◆ WHAT THE TASK ASKS
Take every line from the listing below that contains "congruence".

◆ PROVIDED DATA
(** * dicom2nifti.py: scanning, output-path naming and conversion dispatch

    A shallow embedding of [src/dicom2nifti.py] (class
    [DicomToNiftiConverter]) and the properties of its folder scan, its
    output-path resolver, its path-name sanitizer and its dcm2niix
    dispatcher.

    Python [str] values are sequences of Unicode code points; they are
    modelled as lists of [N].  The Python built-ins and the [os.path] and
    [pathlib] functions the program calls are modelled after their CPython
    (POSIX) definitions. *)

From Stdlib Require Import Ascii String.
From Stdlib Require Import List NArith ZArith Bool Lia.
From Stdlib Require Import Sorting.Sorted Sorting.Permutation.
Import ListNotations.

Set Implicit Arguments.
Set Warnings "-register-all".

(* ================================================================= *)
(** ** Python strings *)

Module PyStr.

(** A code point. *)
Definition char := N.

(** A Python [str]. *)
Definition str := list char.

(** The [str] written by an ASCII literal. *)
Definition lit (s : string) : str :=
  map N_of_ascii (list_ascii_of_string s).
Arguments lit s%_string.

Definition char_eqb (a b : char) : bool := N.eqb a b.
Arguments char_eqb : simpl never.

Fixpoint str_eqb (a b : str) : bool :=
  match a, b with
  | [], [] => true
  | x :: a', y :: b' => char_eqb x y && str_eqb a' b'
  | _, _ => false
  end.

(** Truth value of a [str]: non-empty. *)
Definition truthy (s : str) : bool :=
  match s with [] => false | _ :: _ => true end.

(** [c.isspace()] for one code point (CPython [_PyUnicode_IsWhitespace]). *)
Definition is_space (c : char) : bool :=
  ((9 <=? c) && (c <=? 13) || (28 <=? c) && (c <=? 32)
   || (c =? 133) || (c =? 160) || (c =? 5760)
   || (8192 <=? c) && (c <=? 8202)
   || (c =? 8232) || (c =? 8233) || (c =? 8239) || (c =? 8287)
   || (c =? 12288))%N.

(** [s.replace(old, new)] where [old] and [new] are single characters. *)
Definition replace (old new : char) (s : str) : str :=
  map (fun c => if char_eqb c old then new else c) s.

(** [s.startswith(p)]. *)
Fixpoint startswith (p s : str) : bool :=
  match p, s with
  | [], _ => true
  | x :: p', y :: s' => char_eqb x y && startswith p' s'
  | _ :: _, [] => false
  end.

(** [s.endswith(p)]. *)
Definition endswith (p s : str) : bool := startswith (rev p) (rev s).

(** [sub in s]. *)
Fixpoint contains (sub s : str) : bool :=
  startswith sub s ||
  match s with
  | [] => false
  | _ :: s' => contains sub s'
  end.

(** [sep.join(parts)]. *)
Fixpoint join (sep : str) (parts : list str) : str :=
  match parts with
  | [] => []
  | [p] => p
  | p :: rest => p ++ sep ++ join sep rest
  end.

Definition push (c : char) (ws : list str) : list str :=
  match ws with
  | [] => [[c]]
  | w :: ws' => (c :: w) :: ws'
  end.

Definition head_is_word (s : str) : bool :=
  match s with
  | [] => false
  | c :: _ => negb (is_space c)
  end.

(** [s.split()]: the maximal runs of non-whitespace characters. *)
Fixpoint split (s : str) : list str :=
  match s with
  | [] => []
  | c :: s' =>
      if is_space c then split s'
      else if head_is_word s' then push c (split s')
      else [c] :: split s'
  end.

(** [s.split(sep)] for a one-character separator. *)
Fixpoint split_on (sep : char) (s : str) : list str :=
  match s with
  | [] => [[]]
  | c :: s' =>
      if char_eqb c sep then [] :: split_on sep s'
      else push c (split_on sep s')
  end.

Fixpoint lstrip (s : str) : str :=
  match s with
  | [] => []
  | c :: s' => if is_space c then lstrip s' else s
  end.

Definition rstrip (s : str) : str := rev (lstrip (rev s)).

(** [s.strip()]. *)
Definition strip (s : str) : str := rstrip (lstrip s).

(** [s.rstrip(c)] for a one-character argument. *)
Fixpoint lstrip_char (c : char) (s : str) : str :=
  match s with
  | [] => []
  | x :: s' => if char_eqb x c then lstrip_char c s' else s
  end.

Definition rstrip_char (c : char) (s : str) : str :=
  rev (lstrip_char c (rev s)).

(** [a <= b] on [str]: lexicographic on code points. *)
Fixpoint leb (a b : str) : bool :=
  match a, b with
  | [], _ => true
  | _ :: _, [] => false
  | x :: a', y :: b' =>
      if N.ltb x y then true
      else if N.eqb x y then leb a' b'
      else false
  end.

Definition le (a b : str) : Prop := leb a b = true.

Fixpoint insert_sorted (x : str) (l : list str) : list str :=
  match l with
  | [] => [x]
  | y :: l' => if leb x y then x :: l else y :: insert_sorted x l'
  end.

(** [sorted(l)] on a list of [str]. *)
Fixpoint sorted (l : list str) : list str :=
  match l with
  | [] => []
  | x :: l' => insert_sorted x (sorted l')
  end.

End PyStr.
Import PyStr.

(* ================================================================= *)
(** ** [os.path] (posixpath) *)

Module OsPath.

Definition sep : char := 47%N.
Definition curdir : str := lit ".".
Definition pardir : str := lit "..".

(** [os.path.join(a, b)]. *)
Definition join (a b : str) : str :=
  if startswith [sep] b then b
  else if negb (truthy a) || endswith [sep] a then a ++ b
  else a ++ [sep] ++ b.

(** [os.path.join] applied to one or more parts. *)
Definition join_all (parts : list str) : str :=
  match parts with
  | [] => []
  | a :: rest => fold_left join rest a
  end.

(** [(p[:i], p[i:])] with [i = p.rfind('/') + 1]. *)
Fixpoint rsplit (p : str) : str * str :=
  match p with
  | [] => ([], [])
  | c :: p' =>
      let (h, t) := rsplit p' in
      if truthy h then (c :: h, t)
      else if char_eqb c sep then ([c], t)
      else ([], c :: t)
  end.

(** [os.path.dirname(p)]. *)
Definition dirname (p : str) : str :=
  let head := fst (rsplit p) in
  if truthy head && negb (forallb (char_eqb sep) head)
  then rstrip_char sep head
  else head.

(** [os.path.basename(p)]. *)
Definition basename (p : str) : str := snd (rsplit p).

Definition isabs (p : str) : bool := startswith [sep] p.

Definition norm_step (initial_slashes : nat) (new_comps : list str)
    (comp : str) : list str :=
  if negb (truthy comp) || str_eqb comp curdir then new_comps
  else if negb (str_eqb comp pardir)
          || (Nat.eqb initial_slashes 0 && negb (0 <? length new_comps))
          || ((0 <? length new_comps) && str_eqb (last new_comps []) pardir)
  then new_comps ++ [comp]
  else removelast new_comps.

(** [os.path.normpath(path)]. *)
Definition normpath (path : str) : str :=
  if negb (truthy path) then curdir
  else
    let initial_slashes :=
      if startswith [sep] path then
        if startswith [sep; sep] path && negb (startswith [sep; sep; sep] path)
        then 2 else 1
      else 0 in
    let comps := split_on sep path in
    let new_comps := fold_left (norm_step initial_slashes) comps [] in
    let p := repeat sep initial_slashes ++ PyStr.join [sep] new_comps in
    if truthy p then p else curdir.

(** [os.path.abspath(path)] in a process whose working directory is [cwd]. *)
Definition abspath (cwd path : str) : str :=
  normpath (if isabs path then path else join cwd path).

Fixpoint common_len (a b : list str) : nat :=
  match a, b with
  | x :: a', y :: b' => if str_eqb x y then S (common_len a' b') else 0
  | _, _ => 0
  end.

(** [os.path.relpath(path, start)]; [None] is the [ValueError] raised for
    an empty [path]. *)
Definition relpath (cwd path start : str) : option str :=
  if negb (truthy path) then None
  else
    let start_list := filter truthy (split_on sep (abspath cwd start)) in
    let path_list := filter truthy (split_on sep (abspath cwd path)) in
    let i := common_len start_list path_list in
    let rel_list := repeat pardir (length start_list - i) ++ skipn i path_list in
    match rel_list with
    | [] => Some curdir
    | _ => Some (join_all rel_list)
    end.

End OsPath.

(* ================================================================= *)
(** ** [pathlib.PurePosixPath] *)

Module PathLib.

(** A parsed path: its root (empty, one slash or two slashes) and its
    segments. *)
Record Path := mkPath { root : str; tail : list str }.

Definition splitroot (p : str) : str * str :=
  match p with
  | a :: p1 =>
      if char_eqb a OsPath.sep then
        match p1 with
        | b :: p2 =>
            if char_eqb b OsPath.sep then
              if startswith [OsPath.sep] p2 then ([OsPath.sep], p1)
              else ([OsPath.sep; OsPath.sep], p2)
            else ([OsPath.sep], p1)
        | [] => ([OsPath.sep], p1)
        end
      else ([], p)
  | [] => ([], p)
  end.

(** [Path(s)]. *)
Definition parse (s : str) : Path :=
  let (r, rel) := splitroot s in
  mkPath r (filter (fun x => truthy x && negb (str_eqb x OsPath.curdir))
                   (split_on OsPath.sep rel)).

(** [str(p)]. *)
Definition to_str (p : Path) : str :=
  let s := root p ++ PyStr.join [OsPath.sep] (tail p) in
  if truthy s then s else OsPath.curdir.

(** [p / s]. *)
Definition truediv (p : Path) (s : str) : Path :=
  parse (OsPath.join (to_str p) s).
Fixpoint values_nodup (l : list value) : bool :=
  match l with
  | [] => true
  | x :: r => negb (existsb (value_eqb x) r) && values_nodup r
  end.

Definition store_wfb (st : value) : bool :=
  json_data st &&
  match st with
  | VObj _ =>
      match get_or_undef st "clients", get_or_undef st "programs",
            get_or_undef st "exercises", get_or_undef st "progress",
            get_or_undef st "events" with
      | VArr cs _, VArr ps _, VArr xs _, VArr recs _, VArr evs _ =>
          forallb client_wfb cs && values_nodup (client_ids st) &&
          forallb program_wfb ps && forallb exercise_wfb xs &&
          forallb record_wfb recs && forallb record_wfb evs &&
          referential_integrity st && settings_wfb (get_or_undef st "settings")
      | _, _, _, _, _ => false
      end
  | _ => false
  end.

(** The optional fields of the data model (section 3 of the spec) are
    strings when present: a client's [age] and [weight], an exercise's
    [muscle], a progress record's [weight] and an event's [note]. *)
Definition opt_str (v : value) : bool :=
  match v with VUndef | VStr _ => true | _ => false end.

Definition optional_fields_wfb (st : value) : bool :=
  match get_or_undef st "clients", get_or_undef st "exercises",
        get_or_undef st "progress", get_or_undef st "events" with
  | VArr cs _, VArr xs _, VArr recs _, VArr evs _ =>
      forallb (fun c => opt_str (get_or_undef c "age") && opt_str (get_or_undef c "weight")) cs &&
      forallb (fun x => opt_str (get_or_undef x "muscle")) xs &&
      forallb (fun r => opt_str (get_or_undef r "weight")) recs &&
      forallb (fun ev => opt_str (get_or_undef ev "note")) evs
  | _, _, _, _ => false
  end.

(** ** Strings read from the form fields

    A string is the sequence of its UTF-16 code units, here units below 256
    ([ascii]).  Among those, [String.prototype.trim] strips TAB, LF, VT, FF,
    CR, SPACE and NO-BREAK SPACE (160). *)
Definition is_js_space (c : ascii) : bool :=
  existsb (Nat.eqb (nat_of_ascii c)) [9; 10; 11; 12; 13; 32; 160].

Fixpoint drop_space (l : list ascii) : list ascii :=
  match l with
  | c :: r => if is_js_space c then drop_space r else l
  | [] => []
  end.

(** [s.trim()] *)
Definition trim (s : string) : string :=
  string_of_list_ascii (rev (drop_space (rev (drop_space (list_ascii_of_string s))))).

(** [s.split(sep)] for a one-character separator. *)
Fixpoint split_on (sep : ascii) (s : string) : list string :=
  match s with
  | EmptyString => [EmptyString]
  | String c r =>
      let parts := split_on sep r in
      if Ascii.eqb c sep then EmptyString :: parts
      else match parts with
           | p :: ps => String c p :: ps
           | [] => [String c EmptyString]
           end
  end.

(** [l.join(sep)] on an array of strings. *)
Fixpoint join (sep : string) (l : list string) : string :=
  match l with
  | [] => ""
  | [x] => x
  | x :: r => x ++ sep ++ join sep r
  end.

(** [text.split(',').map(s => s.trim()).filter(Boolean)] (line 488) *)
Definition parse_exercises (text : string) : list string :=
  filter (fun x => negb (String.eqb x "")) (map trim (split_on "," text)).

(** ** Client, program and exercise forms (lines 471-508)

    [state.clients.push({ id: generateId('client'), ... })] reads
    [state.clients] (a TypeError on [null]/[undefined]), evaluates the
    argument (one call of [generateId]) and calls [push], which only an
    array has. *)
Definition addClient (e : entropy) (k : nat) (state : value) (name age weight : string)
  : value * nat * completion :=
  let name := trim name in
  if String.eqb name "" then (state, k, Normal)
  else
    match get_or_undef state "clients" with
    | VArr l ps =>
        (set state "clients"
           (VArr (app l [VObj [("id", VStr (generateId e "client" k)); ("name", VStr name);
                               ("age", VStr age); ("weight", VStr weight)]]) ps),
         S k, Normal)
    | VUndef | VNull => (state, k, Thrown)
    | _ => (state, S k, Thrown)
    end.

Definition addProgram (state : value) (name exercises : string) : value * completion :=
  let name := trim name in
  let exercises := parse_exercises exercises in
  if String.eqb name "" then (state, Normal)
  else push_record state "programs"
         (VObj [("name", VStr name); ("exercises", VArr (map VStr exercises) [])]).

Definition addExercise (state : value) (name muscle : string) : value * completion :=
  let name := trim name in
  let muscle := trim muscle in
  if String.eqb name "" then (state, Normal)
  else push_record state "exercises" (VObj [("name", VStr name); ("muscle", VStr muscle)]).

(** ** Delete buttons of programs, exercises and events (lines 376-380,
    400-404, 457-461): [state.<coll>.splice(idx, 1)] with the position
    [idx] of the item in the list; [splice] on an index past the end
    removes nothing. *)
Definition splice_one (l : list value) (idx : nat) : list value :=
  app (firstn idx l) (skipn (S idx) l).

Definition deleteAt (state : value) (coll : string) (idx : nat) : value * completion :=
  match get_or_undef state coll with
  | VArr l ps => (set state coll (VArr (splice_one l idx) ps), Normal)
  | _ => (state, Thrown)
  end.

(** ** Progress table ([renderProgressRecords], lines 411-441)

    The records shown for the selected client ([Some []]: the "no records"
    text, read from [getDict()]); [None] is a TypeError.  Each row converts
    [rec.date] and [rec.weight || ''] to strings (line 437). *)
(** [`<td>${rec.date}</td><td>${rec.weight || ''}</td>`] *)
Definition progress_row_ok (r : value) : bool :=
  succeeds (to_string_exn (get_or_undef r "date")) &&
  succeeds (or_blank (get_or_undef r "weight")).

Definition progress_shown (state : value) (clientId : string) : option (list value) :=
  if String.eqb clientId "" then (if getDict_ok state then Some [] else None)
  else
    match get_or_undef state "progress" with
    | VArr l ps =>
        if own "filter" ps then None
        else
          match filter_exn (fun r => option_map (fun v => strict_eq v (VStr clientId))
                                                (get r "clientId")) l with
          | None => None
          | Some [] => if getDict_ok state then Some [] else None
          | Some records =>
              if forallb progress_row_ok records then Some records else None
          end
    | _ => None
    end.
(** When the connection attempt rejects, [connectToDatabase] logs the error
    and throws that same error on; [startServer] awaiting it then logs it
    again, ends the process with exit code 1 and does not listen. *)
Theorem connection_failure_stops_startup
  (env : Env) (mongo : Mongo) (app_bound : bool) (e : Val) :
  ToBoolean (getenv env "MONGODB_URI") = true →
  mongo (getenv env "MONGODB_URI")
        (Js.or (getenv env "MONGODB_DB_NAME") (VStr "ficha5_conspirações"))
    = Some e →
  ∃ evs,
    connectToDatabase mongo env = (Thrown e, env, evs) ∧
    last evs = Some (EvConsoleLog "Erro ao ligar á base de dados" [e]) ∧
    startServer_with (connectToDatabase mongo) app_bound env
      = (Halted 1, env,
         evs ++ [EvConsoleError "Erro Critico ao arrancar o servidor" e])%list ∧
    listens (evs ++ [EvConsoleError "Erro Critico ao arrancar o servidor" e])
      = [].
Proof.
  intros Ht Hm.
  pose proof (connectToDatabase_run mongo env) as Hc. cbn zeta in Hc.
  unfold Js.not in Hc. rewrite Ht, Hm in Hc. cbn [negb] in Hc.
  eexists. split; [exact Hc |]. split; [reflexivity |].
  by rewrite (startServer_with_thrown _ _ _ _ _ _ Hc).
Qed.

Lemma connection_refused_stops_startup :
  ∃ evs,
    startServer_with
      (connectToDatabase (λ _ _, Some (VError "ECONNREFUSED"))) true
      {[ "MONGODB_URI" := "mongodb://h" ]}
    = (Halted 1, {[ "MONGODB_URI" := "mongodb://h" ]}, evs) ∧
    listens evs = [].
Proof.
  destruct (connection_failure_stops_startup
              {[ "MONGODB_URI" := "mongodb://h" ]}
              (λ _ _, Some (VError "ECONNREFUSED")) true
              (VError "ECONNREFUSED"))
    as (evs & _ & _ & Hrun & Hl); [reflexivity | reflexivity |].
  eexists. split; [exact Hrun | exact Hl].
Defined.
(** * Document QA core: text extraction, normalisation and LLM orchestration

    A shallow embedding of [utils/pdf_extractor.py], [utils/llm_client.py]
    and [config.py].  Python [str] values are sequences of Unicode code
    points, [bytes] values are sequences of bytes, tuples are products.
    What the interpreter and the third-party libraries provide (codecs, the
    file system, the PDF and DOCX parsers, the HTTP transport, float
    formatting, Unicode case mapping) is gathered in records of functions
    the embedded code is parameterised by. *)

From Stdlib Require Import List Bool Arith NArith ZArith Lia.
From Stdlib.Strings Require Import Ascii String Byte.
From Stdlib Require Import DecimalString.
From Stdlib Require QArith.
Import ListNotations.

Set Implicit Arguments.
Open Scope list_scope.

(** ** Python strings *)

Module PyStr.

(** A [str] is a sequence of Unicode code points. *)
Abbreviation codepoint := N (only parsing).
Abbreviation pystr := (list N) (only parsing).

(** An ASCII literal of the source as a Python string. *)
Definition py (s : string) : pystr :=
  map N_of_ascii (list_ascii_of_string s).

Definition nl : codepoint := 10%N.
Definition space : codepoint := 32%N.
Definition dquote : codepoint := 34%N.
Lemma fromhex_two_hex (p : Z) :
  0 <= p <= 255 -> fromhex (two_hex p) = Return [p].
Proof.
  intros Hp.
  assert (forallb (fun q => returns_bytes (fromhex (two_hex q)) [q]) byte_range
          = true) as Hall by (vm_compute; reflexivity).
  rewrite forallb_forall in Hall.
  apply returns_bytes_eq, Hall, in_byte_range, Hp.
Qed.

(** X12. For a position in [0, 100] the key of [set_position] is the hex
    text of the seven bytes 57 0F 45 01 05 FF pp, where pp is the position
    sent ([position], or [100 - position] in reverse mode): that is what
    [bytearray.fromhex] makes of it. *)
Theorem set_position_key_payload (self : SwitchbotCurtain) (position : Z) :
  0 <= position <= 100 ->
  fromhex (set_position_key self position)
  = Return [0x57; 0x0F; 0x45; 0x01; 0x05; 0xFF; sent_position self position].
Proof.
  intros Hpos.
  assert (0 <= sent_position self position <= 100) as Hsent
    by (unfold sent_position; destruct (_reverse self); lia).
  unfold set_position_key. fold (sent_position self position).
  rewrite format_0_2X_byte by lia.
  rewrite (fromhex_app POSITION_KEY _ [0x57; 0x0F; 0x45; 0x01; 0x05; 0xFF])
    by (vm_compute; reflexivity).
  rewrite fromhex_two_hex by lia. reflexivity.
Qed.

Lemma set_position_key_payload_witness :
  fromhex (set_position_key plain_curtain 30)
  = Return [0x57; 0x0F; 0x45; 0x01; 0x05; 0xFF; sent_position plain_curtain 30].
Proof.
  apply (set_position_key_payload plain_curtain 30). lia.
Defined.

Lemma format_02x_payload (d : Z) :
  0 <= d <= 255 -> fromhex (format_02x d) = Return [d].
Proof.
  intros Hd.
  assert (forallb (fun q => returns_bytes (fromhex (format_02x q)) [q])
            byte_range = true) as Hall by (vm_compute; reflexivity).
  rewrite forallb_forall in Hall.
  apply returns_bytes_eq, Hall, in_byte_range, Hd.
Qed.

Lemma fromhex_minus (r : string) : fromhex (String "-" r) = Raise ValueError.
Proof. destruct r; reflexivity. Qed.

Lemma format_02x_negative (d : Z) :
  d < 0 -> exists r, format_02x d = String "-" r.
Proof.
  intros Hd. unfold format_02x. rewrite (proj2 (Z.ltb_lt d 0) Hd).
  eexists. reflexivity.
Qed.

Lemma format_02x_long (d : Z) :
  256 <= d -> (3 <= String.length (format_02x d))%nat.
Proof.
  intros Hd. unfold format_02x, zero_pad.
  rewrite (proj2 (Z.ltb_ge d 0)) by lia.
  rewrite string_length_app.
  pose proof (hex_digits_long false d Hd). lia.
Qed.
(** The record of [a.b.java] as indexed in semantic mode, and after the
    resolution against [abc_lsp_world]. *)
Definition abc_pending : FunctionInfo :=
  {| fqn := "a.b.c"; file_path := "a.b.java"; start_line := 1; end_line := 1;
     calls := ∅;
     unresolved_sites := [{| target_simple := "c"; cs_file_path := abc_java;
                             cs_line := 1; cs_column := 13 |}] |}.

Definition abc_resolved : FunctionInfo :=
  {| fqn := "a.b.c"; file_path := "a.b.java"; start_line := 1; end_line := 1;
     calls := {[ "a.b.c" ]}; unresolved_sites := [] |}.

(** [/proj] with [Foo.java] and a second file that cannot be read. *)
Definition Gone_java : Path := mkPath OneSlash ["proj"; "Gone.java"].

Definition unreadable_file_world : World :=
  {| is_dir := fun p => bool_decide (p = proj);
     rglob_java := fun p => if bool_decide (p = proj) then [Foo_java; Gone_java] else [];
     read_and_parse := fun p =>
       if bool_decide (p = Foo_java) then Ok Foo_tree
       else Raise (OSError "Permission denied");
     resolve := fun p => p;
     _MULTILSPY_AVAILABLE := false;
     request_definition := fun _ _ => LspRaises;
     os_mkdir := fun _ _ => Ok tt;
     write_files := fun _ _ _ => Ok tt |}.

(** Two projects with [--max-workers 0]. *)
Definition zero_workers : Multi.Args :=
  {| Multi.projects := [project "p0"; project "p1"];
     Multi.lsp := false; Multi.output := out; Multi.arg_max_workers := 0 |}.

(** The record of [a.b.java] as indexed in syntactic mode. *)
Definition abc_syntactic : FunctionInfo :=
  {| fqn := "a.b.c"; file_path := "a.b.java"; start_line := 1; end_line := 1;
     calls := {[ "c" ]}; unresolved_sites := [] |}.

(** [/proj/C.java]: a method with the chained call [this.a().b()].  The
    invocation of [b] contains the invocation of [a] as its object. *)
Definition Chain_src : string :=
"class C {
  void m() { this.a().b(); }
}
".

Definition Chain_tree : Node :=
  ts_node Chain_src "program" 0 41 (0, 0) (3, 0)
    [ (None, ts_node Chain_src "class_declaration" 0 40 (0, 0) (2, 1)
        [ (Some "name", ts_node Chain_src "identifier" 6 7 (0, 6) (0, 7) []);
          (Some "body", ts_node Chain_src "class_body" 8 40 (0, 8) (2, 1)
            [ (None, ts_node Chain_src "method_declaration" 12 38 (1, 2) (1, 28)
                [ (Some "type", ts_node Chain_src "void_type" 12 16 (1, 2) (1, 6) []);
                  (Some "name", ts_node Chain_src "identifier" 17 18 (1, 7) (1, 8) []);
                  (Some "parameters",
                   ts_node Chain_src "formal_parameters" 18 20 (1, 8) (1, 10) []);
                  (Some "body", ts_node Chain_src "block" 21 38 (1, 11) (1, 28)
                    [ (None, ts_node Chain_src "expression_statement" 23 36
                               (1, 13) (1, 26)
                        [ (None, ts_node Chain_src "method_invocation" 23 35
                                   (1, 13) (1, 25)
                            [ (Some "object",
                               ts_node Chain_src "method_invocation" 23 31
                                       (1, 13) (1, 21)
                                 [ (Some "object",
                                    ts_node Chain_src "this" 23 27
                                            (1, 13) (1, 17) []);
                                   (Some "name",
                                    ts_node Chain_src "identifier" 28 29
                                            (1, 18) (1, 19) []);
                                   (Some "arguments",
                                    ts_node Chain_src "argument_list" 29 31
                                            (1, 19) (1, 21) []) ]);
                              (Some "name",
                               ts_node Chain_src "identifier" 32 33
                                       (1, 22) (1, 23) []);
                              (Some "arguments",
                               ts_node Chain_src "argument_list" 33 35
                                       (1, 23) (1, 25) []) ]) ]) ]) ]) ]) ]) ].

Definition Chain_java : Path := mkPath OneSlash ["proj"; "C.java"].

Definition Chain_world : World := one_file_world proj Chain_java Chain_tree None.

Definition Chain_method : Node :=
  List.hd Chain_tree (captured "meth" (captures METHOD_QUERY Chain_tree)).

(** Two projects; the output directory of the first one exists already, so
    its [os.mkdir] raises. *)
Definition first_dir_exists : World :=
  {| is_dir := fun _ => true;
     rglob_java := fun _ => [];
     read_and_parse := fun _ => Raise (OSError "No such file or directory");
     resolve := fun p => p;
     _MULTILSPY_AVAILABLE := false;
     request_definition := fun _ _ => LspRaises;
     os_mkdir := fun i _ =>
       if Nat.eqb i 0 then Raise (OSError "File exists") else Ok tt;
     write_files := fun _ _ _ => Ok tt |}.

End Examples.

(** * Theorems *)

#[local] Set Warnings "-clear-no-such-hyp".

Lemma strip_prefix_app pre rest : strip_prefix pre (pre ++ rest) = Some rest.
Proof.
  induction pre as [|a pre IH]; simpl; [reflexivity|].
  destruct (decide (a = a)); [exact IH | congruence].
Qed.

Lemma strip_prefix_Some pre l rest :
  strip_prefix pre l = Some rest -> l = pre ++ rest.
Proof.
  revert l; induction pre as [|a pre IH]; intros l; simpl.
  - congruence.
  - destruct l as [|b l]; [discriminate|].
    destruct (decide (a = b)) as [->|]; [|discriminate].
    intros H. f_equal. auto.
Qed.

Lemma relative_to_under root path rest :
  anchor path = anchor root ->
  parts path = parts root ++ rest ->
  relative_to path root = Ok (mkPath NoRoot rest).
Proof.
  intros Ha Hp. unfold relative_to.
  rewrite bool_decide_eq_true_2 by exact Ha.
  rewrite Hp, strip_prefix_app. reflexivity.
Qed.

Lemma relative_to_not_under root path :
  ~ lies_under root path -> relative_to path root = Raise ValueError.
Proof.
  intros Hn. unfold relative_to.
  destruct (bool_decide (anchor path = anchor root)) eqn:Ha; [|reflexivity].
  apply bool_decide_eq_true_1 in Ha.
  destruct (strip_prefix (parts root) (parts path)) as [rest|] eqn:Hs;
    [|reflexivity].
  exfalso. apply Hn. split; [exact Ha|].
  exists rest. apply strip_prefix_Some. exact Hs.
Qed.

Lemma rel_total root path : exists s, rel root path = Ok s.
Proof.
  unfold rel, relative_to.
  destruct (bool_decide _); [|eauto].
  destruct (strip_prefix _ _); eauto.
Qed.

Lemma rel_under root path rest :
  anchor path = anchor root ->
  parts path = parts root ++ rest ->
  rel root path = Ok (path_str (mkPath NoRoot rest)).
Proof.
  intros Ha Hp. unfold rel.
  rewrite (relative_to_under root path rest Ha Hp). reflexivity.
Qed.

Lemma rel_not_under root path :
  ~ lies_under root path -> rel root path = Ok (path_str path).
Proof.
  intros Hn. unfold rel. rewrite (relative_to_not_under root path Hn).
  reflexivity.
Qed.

◆ REPLY TO THE TASK
  destruct (decide (a = a)); [exact IH | congruence].
  - congruence.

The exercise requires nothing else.